Tuesday, 31 December 2013

Shopping Addiction - Part 2 - Learn to Spend More Wisely (and hopefully spend less!)

Money doesn't always buy happiness, so they say!  (Although, I wouldn't know, having not yet experienced the money part of the equation….).  Dunn, Aitkin and Norton (2008) posit that the way we spend our money may be at least as important as how much we earn.  

In a study by Dunn, Gilbert and Wilson (2011), the authors outlined several key concepts which underlie why spending doesn't always bring happiness and provided some key learnings to help us get more "value" from our money.

1)    Purchasing of experiences brings more happiness than the purchasing of material goods.  Think about the happiest moments you've experiences in the past year.... Did they include "that time you bought that fabulous $200 sweater you wore once, then shortly ruined after misreading the dry clean only tag!?" or were they the memories you shared with friends... An overseas trip, a Bruce Springsteen concert or learning to scuba dive...

2)  Many small pleasures trump excessive large ones - savouring a small piece of chocolate is often far more satisfying than gorging on the whole box.  A special treat like a good coffee, a delicious cupcake, a massage or a night out will bring you far more satisfaction than a whole box of cupcakes or having a night out every night of the week.  One new handbag will probably bring you more happiness than 10 new handbags.  

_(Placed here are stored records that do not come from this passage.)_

(* ===== verification/ClientProps.v ===== *)
(** From the engine core's outputs to the text that clients of streaming requests
    get: output processor, detokenizers, logprobs and collectors together. *)
From Stdlib Require Import ZArith Lia String QArith Qcanon.
From stdpp Require Import numbers gmap strings list.
From S2P Require Import Prelude Request SchedState SchedulerUpdate Detokenizer Logprobs OutputProcessor OutputProps.

Open Scope Z_scope.

Section Client.
Context {D F : Type} `{!Decoder D, !LogprobSource F}.

Abbreviation dict := (LogprobDict F).

(** * Reference *)

(** What an output brings for the detokenizer. *)
Definition input_of (eo : EngineCoreOutput) : StreamInput :=
  mkInput (eo_new_token_ids eo) (bool_decide (eo_finish_reason eo = Some STOP)) (bool_decide (eo_finish_reason eo ≠ None)).

(** The tokens of a request up to its end. *)
Fixpoint stream_tokens (l : list StreamInput) (d : Detokenizer D) : list Z :=
  match l with
  | [] => []
  | i :: l => in_tokens i ++ match stream_step i d with Ok (_, false, d) => stream_tokens l d | _ => [] end
  end.

Lemma stream_snoc i l : forall d : Detokenizer D, stream (l ++ [i]) d =
  ('(t, finished, d) ← stream l d; if (finished : bool) then Ok (t, true, d) else '(t', finished, d) ← stream_step i d; Ok (t ++ t', finished, d)).
Proof.
  induction l as [|j l IH]; intros d; cbn [app stream mbind result_bind].
  - destruct (stream_step i d) as [[[t [|]] d']|]; cbn [mbind result_bind]; by rewrite ?app_nil_r.
  - destruct (stream_step j d) as [[[t [|]] d']|]; cbn [mbind result_bind]; try done. rewrite IH.
    destruct (stream l d') as [[[t' [|]] d2]|]; cbn [mbind result_bind]; try done. destruct (stream_step i d2) as [[[t2 f] d3]|]; cbn [mbind result_bind]; by rewrite ?app_assoc.
Qed.

Lemma stream_tokens_snoc i l : forall (d : Detokenizer D) t fin d', stream l d = Ok (t, fin, d') ->
  stream_tokens (l ++ [i]) d = stream_tokens l d ++ if fin then [] else in_tokens i.
Proof.
  induction l as [|j l IH]; intros d t fin d'; cbn [app stream stream_tokens].
  - intros [= <- <- <-]. destruct (stream_step i d) as [[[? [|]] ?]|]; by rewrite app_nil_r.
  - destruct (stream_step j d) as [[[t1 [|]] d1]|]; cbn [mbind result_bind]; [intros [= <- <- <-]; by rewrite !app_nil_r| |done].
    destruct (stream l d1) as [[[t2 f2] d2]|] eqn:E; cbn [mbind result_bind]; [|done]. intros [= <- <- <-]. rewrite (IH _ _ _ _ E). by rewrite app_assoc.
Qed.

(** * Streaming requests *)

Definition has_logprobs (lp : LogprobsProcessor F) : bool := bool_decide (is_Some (lp_num_logprobs lp)).

(** A streaming request that is not part of a parallel-sampling request, and its
    collector. *)
Record stream_request (Q : gmap nat (RequestOutputCollector dict)) (r : RequestState D F) : Prop := {
  sq_kind : rq_output_kind r = DELTA;
  sq_parent : rq_parent_req r = None;
  sq_detok : exists d, rq_detokenizer r = Some d /\ stream_ok d;
  sq_logprobs : exists lp q c, rq_logprobs_processor r = Some lp /\ logprobs_ok lp /\ rq_queue r = Some q /\ Q !! q = Some c /\ collector_ok (has_logprobs lp) c
}.

(** All requests stream, each into its own collector. *)
Record streams (s : Processor D F) : Prop := {
  st_requests : forall id r, request_states s !! id = Some r -> stream_request (queue_store s) r;
  st_queues : forall id id' r r', request_states s !! id = Some r -> request_states s !! id' = Some r' -> rq_queue r = rq_queue r' -> id = id';
  st_store : forall q c, queue_store s !! q = Some c -> exists b, collector_ok b c
}.

(** An output of a generation request. *)
Record good_output (s : Processor D F) (eo : EngineCoreOutput) : Prop := {
  go_pooling : eo_pooling_output eo = None;
  go_lists : forall r lp, request_states s !! eo_request_id eo = Some r -> rq_logprobs_processor r = Some lp -> lists_ok eo lp
}.

(** The output that a request gets. *)
Definition client_output (r : RequestState D F) (t : text) (toks : list Z) (fin : bool) (o : RequestOutput dict) : Prop := exists c,
  ro_outputs o = [Some c] /\ cp_index c = rq_request_index r /\ cp_text c = t /\ cp_token_ids c = toks /\ ro_finished o = fin.

(** A request after an output, with the same identity. *)
Definition continues (r r' : RequestState D F) (d : Detokenizer D) : Prop :=
  rq_request_index r' = rq_request_index r /\ rq_queue r' = rq_queue r /\ rq_output_kind r' = rq_output_kind r /\ rq_parent_req r' = rq_parent_req r /\ rq_detokenizer r' = Some d.

Definition same_logprobs (lp lp' : LogprobsProcessor F) : Prop := logprobs_ok lp' /\ lp_num_logprobs lp' = lp_num_logprobs lp /\ lp_num_prompt_logprobs lp' = lp_num_prompt_logprobs lp.

Lemma pop_same (lp : LogprobsProcessor F) : logprobs_ok lp -> same_logprobs lp (pop_prompt_logprobs lp).2.
Proof.
  intros [A B C]. unfold pop_prompt_logprobs, same_logprobs. cbn [snd]. destruct (lp_prompt_logprobs lp) as [[|x l]|] eqn:E; (split; [|done]); [by split; rewrite ?E| |by split; rewrite ?E]. split; cbn; [done|done|by rewrite C].
Qed.

Lemma make_stream toks finr stopr kv (r : RequestState D F) s d lp t d' : rq_output_kind r = DELTA -> rq_parent_req r = None -> rq_detokenizer r = Some d -> rq_logprobs_processor r = Some lp -> logprobs_ok lp ->
  get_next_output_text (bool_decide (finr ≠ None)) true d = (t, d') ->
  exists o r' lp', make_request_output toks None finr stopr kv r s = Ok (Some (Completed o), r', s) /\ client_output r t toks (bool_decide (finr ≠ None)) o /\ output_ok (has_logprobs lp) o /\
    continues r r' d' /\ rq_logprobs_processor r' = Some lp' /\ same_logprobs lp lp'.
Proof.
  intros Hk Hp Hd Hlp Hok Et. unfold make_request_output. rewrite Hk, andb_false_r. unfold new_completion_output. rewrite Hd, Hlp, Hk. cbn [get_or mbind result_bind]. rewrite (bool_decide_true (DELTA = DELTA)) by done. rewrite Et. cbn [mbind result_bind].
  cbn [rq_parent_req set_rq_detokenizer]. rewrite Hp. unfold new_request_output. cbn [rq_logprobs_processor set_rq_detokenizer rq_output_kind]. rewrite Hlp, Hk. cbn [get_or mbind result_bind].
  rewrite decide_True by done. destruct (pop_prompt_logprobs lp) as [plp lp'] eqn:Epop. cbn [mbind result_bind]. eexists _, _, lp'. split; [done|]. split; [by eexists|]. split; [|split; [done|]].
  - eexists [_]. split; [done|]. split; [by apply NoDup_singleton|]. apply Forall_singleton. cbn. unfold has_logprobs. apply bool_decide_ext. rewrite (lk_sample _ Hok). by destruct (lp_logprobs lp) as [[|]|].
  - split; [done|]. pose proof (pop_same lp Hok) as H. by rewrite Epop in H.
Qed.

(** What an output does to the state of its request and its collector. *)
Record stepped (s : Processor D F) (eo : EngineCoreOutput) (r : RequestState D F) (d : Detokenizer D) (s' : Processor D F) (t : text) (fin : bool) (d' : Detokenizer D)
  (o : RequestOutput dict) (r' : RequestState D F) (q : nat) (c c' : RequestOutputCollector dict) (lp lp' : LogprobsProcessor F) : Prop := {
  sp_step : stream_step (input_of eo) d = Ok (t, fin, d');
  sp_queue : rq_queue r = Some q /\ queue_store s !! q = Some c;
  sp_put : collector_put (inl (Completed o)) c = Ok c';
  sp_output : client_output r t (eo_new_token_ids eo) fin o;
  sp_ok : output_ok (has_logprobs lp) o /\ collector_ok (has_logprobs lp) c;
  sp_state : s' = mkProcessor (if fin then delete (eo_request_id eo) (request_states s) else <[eo_request_id eo := r']> (request_states s)) (parent_requests s) (parent_store s) (<[q := c']> (queue_store s));
  sp_continues : continues r r' d';
  sp_stream : fin = false -> stream_ok d';
  sp_logprobs : rq_logprobs_processor r = Some lp /\ rq_logprobs_processor r' = Some lp' /\ same_logprobs lp lp'
}.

 3) Delay consumption!!  The anticipation of a new purchase makes it all the more exciting.  As adults, no one tells us what we can and can't have.  Without setting our own limits, it's easy to fall into an "I want it all, now!" trap.   By delaying purchases, we are better able to consider the value of that purchase and are more likely to make a wiser choice.  It also means that when we do make a purchase, that it's all the more satisfying!

4) Using money to benefit others brings us more happiness than using the money to benefit ourselves.  Dunn, Aitkin and Norton (2008) conducted a study where people were randomly assigned to spend money on either themselves or others.  Participants assigned to spend money on others experienced greater happiness than those assigned to spend on themselves.